TASK REQUIREMENTS >> In the listing below, find the line containing "intros [[w|frames'] c]." and the line containing "intros Hw. unfold cursor_item.". Repeat exactly those two lines and every line between them, nothing more.

RECORDED DATA >>
(** * Sticky-expanding scroll effect: the three composables

    A shallow embedding of the height computation and of the listener
    life cycle of

    - [StickyBox]: [useStickyBox] of src/composables/useStickyAnimation.ts
      (document-offset geometry),
    - [Middle]:    [useStickyExpansion] of src/unnamed/part_000
      (viewport-relative geometry, plain scroll listener),
    - [Refined]:   [useStickyExpansion] of src/unnamed/part_001
      (viewport-relative geometry, resize re-anchoring, throttled listeners).

    Pixel quantities are JavaScript numbers in the source.  They are modelled
    as exact integers ([Z]): [Math.max] is [Z.max], [Math.min] is [Z.min],
    and arithmetic neither rounds nor produces NaN.

    A handler is a function from the closure state to the new closure state
    and the list of heights it assigns to [style.height], in order. *)

From Stdlib Require Import ZArith List Bool Lia.
Import ListNotations.
Local Open Scope Z_scope.

(** ** The host environment, as the handlers sample it *)

Record DOMRect := { top : Z; bottom : Z }.

Record HTMLElement := {
  getBoundingClientRect : DOMRect;
  offsetTop : Z;
  offsetHeight : Z
}.

Record Window := { scrollY : Z; innerHeight : Z }.

Record IntersectionObserverEntry := {
  isIntersecting : bool;
  target : HTMLElement
}.

(** What a handler reads when it runs: the window and the two template
    refs ([null] is [None]).  The layout is sampled afresh at every call. *)
Record Host := {
  window : Window;
  stickyElementRef : option HTMLElement;
  containerRef : option HTMLElement
}.

(** [const { x = d } = options]: the default applies when the field is
    absent. *)
Definition orDefault (d : Z) (o : option Z) : Z :=
  match o with
  | Some v => v
  | None => d
  end.

(** [Math.max(lo, Math.min(x, hi))], the expression every variant ends
    with. *)
Definition clamp (x lo hi : Z) : Z := Z.max lo (Z.min x hi).

(** ** Options of [useStickyExpansion] (the same interface in part_000 and
    part_001) *)

Record StickyExpansionOptions := {
  opt_minHeight : option Z;
  opt_maxHeight : option Z;
  opt_headerHeight : option Z;
  opt_stickyPadding : option Z
}.

Record Config := {
  minHeight : Z;
  maxHeight : Z;
  headerHeight : Z;
  stickyPadding : Z
}.

Definition destructure (options : StickyExpansionOptions) : Config :=
  {| minHeight := orDefault 640 (opt_minHeight options);
     maxHeight := orDefault 1000 (opt_maxHeight options);
     headerHeight := orDefault 60 (opt_headerHeight options);
     stickyPadding := orDefault 20 (opt_stickyPadding options) |}.
Definition aborts {E A} (m : outcome E A) : bool :=
  match m with Abort _ => true | _ => false end.

Section outcome_lemmas.
Context {E A B : Type}.
Implicit Types (m : outcome E A) (f : A → outcome E B).

Lemma bind_Ok_inv m f b :
  (m ≫= f) = Ok b → ∃ a, m = Ok a ∧ f a = Ok b.
Proof. destruct m; simpl; naive_solver. Qed.

Lemma bind_Ok_l a f : ((Ok a : outcome E A) ≫= f) = f a.
Proof. done. Qed.

Lemma bind_Err_l e f : ((Err e : outcome E A) ≫= f) = Err e.
Proof. done. Qed.

Lemma bind_Abort_l w f : ((Abort w : outcome E A) ≫= f) = Abort w.
Proof. done. Qed.

Lemma bind_assoc {D} m f (g : B → outcome E D) : ((m ≫= f) ≫= g) = (m ≫= λ a, f a ≫= g).
Proof. by destruct m. Qed.

Lemma fmap_Ok_inv m (g : A → B) b :
  (g <$> m) = Ok b → ∃ a, m = Ok a ∧ b = g a.
Proof. destruct m; simpl; naive_solver. Qed.

Lemma ok_or_Ok_inv (o : option A) (e : E) a : ok_or o e = Ok a → o = Some a.
Proof. destruct o; simpl; naive_solver. Qed.
End outcome_lemmas.

Lemma ok_or_Some {E A} (a : A) (e : E) : ok_or (Some a) e = Ok a.
Proof. done. Qed.
Lemma ok_or_None {E A} (e : E) : ok_or (None : option A) e = Err e.
Proof. done. Qed.

(** Reduces sequenced computations whose first part is known. *)
Ltac rbind := rewrite ?ok_or_Some, ?ok_or_None, ?bind_Ok_l, ?bind_Err_l, ?bind_Abort_l.

(** Inverts hypotheses [_ = Ok _] of sequenced computations. *)
Ltac inv_ok :=
  repeat match goal with
  | H : (_ ≫= _) = Ok _ |- _ =>
      let a := fresh "a" in let Ha := fresh "Ha" in
      apply bind_Ok_inv in H as (a & Ha & H); simpl in H
  | H : (_ <$> _) = Ok _ |- _ =>
      let a := fresh "a" in let Ha := fresh "Ha" in
      apply fmap_Ok_inv in H as (a & Ha & H)
  | H : ok_or _ _ = Ok _ |- _ => apply ok_or_Ok_inv in H
  | H : Ok _ = Ok _ |- _ => injection H as H
  | H : Err _ = Ok _ |- _ => discriminate H
  | H : Abort _ = Ok _ |- _ => discriminate H
  end.

(** Proves a closed decidable proposition by evaluating its decision. *)
Ltac decided :=
  match goal with |- ?P => refine (bool_decide_eq_true_1 P _); vm_compute; reflexivity end.

Lemma forallb_Forall {A} (f : A → bool) l : forallb f l = true ↔ Forall (λ x, f x = true) l.
Proof.
  induction l as [|x l IH]; simpl; [done|]. by rewrite andb_true_iff, Forall_cons, IH.
Qed.

Lemma Forall2_impl_in {A B} (P Q : A → B → Prop) l k :
  Forall2 P l k → (∀ x y, x ∈ l → y ∈ k → P x y → Q x y) → Forall2 Q l k.
Proof.
  induction 1 as [|x y l k Hxy _ IH]; intros HPQ; constructor; [apply HPQ; set_solver|].
  apply IH. intros. apply HPQ; set_solver.
Qed.

Lemma Forall_mp {A} {P Q : A → Prop} {l} : Forall (λ a, P a → Q a) l → Forall P l → Forall Q l.
Proof. induction 1; inversion_clear 1; constructor; auto. Qed.

Lemma filter_none {A} (P : A → Prop) `{∀ x, Decision (P x)} l : Forall (λ x, ¬ P x) l → filter P l = [].
Proof. induction 1 as [|x l Hx _ IH]; [done|]. by rewrite filter_cons_False. Qed.

Lemma filter_all {A} (P : A → Prop) `{∀ x, Decision (P x)} l : Forall P l → filter P l = l.
Proof. induction 1 as [|x l Hx _ IH]; [done|]. by rewrite filter_cons_True, IH. Qed.

(** [post m Q]: [m] does not abort, and if it returns [Ok a] then [Q a]. *)
Definition post {E A} (m : outcome E A) (Q : A → Prop) : Prop :=
  match m with Ok a => Q a | Err _ => True | Abort _ => False end.

Section post_lemmas.
Context {E A B : Type}.
Implicit Types (m : outcome E A) (f : A → outcome E B).

Lemma post_bind m f (Q : A → Prop) (R : B → Prop) :
  post m Q → (∀ a, Q a → post (f a) R) → post (m ≫= f) R.
Proof. destruct m; simpl; auto. Qed.

Lemma post_mono m (Q R : A → Prop) : post m Q → (∀ a, Q a → R a) → post m R.
Proof. destruct m; simpl; auto. Qed.

Lemma post_Ok_inv m (Q : A → Prop) a : post m Q → m = Ok a → Q a.
Proof. intros Hp ->. exact Hp. Qed.

Lemma post_no_abort m (Q : A → Prop) : post m Q → aborts m = false.
Proof. by destruct m. Qed.

Lemma post_ok_or (o : option A) (e : E) (Q : A → Prop) :
  (∀ a, o = Some a → Q a) → post (ok_or o e) Q.
Proof. destruct o; simpl; auto. Qed.

Lemma post_if (b : bool) m1 m2 (Q : A → Prop) :
  (b = true → post m1 Q) → (b = false → post m2 Q) → post (if b then m1 else m2) Q.
Proof. destruct b; auto. Qed.
End post_lemmas.

(** [posts F m Q]: as [post], and an error satisfies [F]. *)
Definition posts {E A} (F : E → Prop) (m : outcome E A) (Q : A → Prop) : Prop :=
  match m with Ok a => Q a | Err e => F e | Abort _ => False end.

Section posts_lemmas.
Context {E A B : Type} (F : E → Prop).
Implicit Types (m : outcome E A) (f : A → outcome E B).

Lemma posts_bind m f (Q : A → Prop) (R : B → Prop) :
  posts F m Q → (∀ a, Q a → posts F (f a) R) → posts F (m ≫= f) R.
Proof. destruct m; simpl; auto. Qed.

Lemma posts_fmap m (g : A → B) (R : B → Prop) : posts F m (λ a, R (g a)) → posts F (g <$> m) R.
Proof. by destruct m. Qed.

Lemma posts_mono m (Q R : A → Prop) : posts F m Q → (∀ a, Q a → R a) → posts F m R.
Proof. destruct m; simpl; auto. Qed.

Lemma posts_weaken (G : E → Prop) m (Q : A → Prop) :
  posts F m Q → (∀ e, F e → G e) → posts G m Q.
Proof. destruct m; simpl; auto. Qed.
End posts_lemmas.

Lemma mapM_posts {E A B} (F : E → Prop) (f : A → outcome E B) l (Q : A → B → Prop) :
  Forall (λ x, posts F (f x) (Q x)) l → posts F (mapM f l) (Forall2 Q l).
Proof.
  induction 1 as [|x l Hx _ IH]; [constructor|].
  change (mapM f (x :: l)) with (y ← f x; k ← mapM f l; Ok (y :: k)).
  eapply posts_bind; [exact Hx|]. intros y Hy. eapply posts_bind; [exact IH|].
  intros k Hk. by constructor.
Qed.

(** ** Loops over a sequence *)

(** [for x in l { state = f(state, x)?; }]. *)
Fixpoint foldM {E A B} (f : B → A → outcome E B) (b : B) (l : list A) : outcome E B :=
  match l with
  | [] => Ok b
  | x :: l => b ← f b x; foldM f b l
  end.

Lemma foldM_app {E A B} (f : B → A → outcome E B) b l k :
  foldM f b (l ++ k) = (b' ← foldM f b l; foldM f b' k).
Proof.
  revert b. induction l as [|x l IH]; intros b; [done|]. cbn [foldM app]. rewrite bind_assoc.
  destruct (f b x); [apply IH|done..].
Qed.
Lemma complete_item_post bs p0 frames v r :
  bs = p0 ++ stack_prefix frames ++ enc v ++ r → bytes_wf r →
  Forall (frame_inv bs) frames → good v →
  post (complete_item v frames (cur (p0 ++ stack_prefix frames ++ enc v) r))
    (resumed bs p0 frames v r).
Proof.
  intros Hbs Hw Hf. revert v Hbs. induction Hf as [|f frames Hi Hf IH]; intros v Hbs Hv; [done|].
  cbn [stack_prefix] in *. rewrite <- (app_assoc (stack_prefix frames)) in *.
  destruct f as [n vs|n vs prev pending]; cbn [complete_item].
  - destruct Hi as [Hn Hvs]. rewrite checked_sub_1 by done. rbind.
    assert (Forall good (vs ++ [v])) by (apply Forall_app; auto).
    apply post_if; [intros Hz%Z.eqb_eq|intros Hz%Z.eqb_neq].
    + pose proof (list_frame_done n vs v Hz) as E. rewrite (app_assoc (frame_prefix _)), E in Hbs.
      rewrite E. eapply post_mono; [apply IH; [by rewrite Hbs|by apply good_ItemList]|].
      intros nc. by apply resumed_pop.
    + exists r. split; [constructor; [split; [lia|done]|done]|].
      cbn [stack_prefix]. by rewrite <- list_frame_next, <- !app_assoc.
  - destruct Hi as (Hn & Hs & Hvs & k & -> & Hk & Hd & Hlt). rbind.
    rewrite btree_insert_last by done. rewrite checked_sub_1 by done. rbind.
    assert (keys_sorted (vs ++ [(k, v)])) as Hs' by (by apply keys_sorted_snoc).
    assert (Forall good_entry (vs ++ [(k, v)])) as Hvs'
      by (apply Forall_app; split; [done|apply Forall_singleton; by split]).
    apply post_if; [intros Hz%Z.eqb_eq|intros Hz%Z.eqb_neq].
    + pose proof (map_frame_done n vs prev k v Hz) as E.
      rewrite (app_assoc (frame_prefix _)), E in Hbs.
      rewrite E. eapply post_mono; [apply IH; [by rewrite Hbs|by apply good_ItemMap]|].
      intros nc. by apply resumed_pop.
    + eapply post_bind; [apply map_key_post; [done|]|].
      { exists k. by rewrite Hbs, <- !app_assoc in *. }
      intros [[range k'] c] (-> & (Hk' & r' & -> & ->) & (k0 & Hd' & Hlt')).
      assert (k0 = k) as -> by (rewrite Hbs in Hd; unfold denotes in *; rewrite <- !app_assoc in *; congruence).
      exists r'. cbn [stack_prefix]. rewrite <- (map_frame_next n vs prev _ k k' v).
      split_and!.
      * constructor; [|done]. split; [lia|]. split; [done|]. split; [done|].
        exists k'. split_and!; [done..| |by eapply Forall_lt_snoc].
        replace bs with ((p0 ++ stack_prefix frames
          ++ frame_prefix (DecodeMap n vs prev (Some k)) ++ enc v) ++ str_bytes k' ++ r')
          by (by rewrite Hbs, <- !app_assoc).
        apply get_key_range.
      * by rewrite <- !app_assoc.
      * by rewrite <- !app_assoc.
      * by exists (str_bytes k').
Qed.

Lemma frame_prefix_length f : (1 ≤ length (frame_prefix f))%nat.
Proof. destruct f; simpl; lia. Qed.

Lemma item_loop_post fuel bs p0 frames r :
  bs = p0 ++ stack_prefix frames ++ r → bytes_wf r → (length r < fuel)%nat →
  Forall (frame_inv bs) frames →
  post (item_loop fuel frames (cur (p0 ++ stack_prefix frames) r))
    (λ '(v, c), good v ∧ ∃ r', stack_prefix frames ++ r = enc v ++ r' ∧ c = cur (p0 ++ enc v) r').
Proof.
  revert frames r. induction fuel as [|fuel IH]; intros frames r Hbs Hw Hl Hf; [lia|].
  cbn [item_loop]. eapply post_bind; [by apply decode_tag_post|].
  intros [[[v|] frames'] c].
  - intros (-> & Hv & r' & -> & ->). apply Forall_app in Hw as [_ Hw].
    rewrite <- app_assoc. eapply post_bind; [by apply (complete_item_post bs)|].
    intros [[w|frames'] c].
    + intros (Hg & Heq & ->). split; [done|]. exists r'. by rewrite Heq, <- app_assoc.
    + intros (r'' & Hf' & Heq & -> & [s ->]). rewrite Heq in *.
      assert (0 < length (enc v))%nat by (apply enc_nonempty; apply Hv).
      apply IH; [by rewrite Hbs|solve_wf|rewrite !length_app in Hl; lia|done].
  - intros (f & r' & -> & Hi & -> & ->). rewrite <- app_assoc in *.
    change (stack_prefix frames ++ frame_prefix f) with (stack_prefix (f :: frames)).
    assert (length (frame_prefix f ++ r') = length (frame_prefix f) + length r')%nat by apply length_app.
    pose proof (frame_prefix_length f).
    eapply post_mono; [apply IH|].
    + rewrite Hbs. cbn [stack_prefix]. by rewrite <- !app_assoc.
    + solve_wf.
    + lia.
    + constructor; [|done]. by rewrite Hbs.
    + intros [v c]. cbn [stack_prefix]. by rewrite <- !app_assoc.
Qed.

Lemma cursor_item_post p r :
  bytes_wf r →
  post (cursor_item (cur p r))
    (λ '(v, c), good v ∧ ∃ r', r = enc v ++ r' ∧ c = cur (p ++ enc v) r').
Proof.
  intros Hw. unfold cursor_item. rewrite <- (app_nil_r p) at 2.
  apply (item_loop_post _ (p ++ r) p []); [done|done| |constructor].
  cbn [cur cursor_bytes]. rewrite length_app. lia.
Qed.

(** [decode] never aborts, and what it returns encodes to its input. *)
Lemma decode_post bs root :
  bytes_wf bs →
  post (decode bs root)
    (λ v, good v ∧ root_matches v root = true ∧ bs = FORMAT_VERSION :: enc v).
Proof.
  intros Hw. unfold decode, validate_size. destruct (zlen bs <? 2); [done|]. rbind.
  change (mkCursor bs 0) with (cur [] bs). eapply post_bind; [apply byte_post|].
  intros [t c] (r & -> & ->). apply post_if; [done|]. intros Hv%negb_false_iff%Z.eqb_eq. subst t.
  destruct (decide _); [|done]. eapply post_bind; [apply cursor_item_post; solve_wf|].
  intros [v c] (Hg & r' & -> & ->). apply post_if; [done|]. intros Hp%negb_false_iff%Z.eqb_eq.
  apply post_if; [done|]. intros Hr%negb_false_iff. split; [done|]. split; [done|].
  cbn [cur position] in Hp. rewrite zlen_cons, !zlen_app, zlen_cons, zlen_nil in Hp.
  assert (zlen r' = 0) as Hz by lia. destruct r'; [by rewrite app_nil_r|].
  rewrite zlen_cons in Hz. pose proof (zlen_nonneg r'). lia.
Qed.
End decoder.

ANSWER TO THIS PROBLEM >>
    intros [[w|frames'] c].
    + intros (Hg & Heq & ->). split; [done|]. exists r'. by rewrite Heq, <- app_assoc.
    + intros (r'' & Hf' & Heq & -> & [s ->]). rewrite Heq in *.
      assert (0 < length (enc v))%nat by (apply enc_nonempty; apply Hv).
      apply IH; [by rewrite Hbs|solve_wf|rewrite !length_app in Hl; lia|done].
  - intros (f & r' & -> & Hi & -> & ->). rewrite <- app_assoc in *.
    change (stack_prefix frames ++ frame_prefix f) with (stack_prefix (f :: frames)).
    assert (length (frame_prefix f ++ r') = length (frame_prefix f) + length r')%nat by apply length_app.
    pose proof (frame_prefix_length f).
    eapply post_mono; [apply IH|].
    + rewrite Hbs. cbn [stack_prefix]. by rewrite <- !app_assoc.
    + solve_wf.
    + lia.
    + constructor; [|done]. by rewrite Hbs.
    + intros [v c]. cbn [stack_prefix]. by rewrite <- !app_assoc.
Qed.

Lemma cursor_item_post p r :
  bytes_wf r →
  post (cursor_item (cur p r))
    (λ '(v, c), good v ∧ ∃ r', r = enc v ++ r' ∧ c = cur (p ++ enc v) r').
Proof.
  intros Hw. unfold cursor_item. rewrite <- (app_nil_r p) at 2.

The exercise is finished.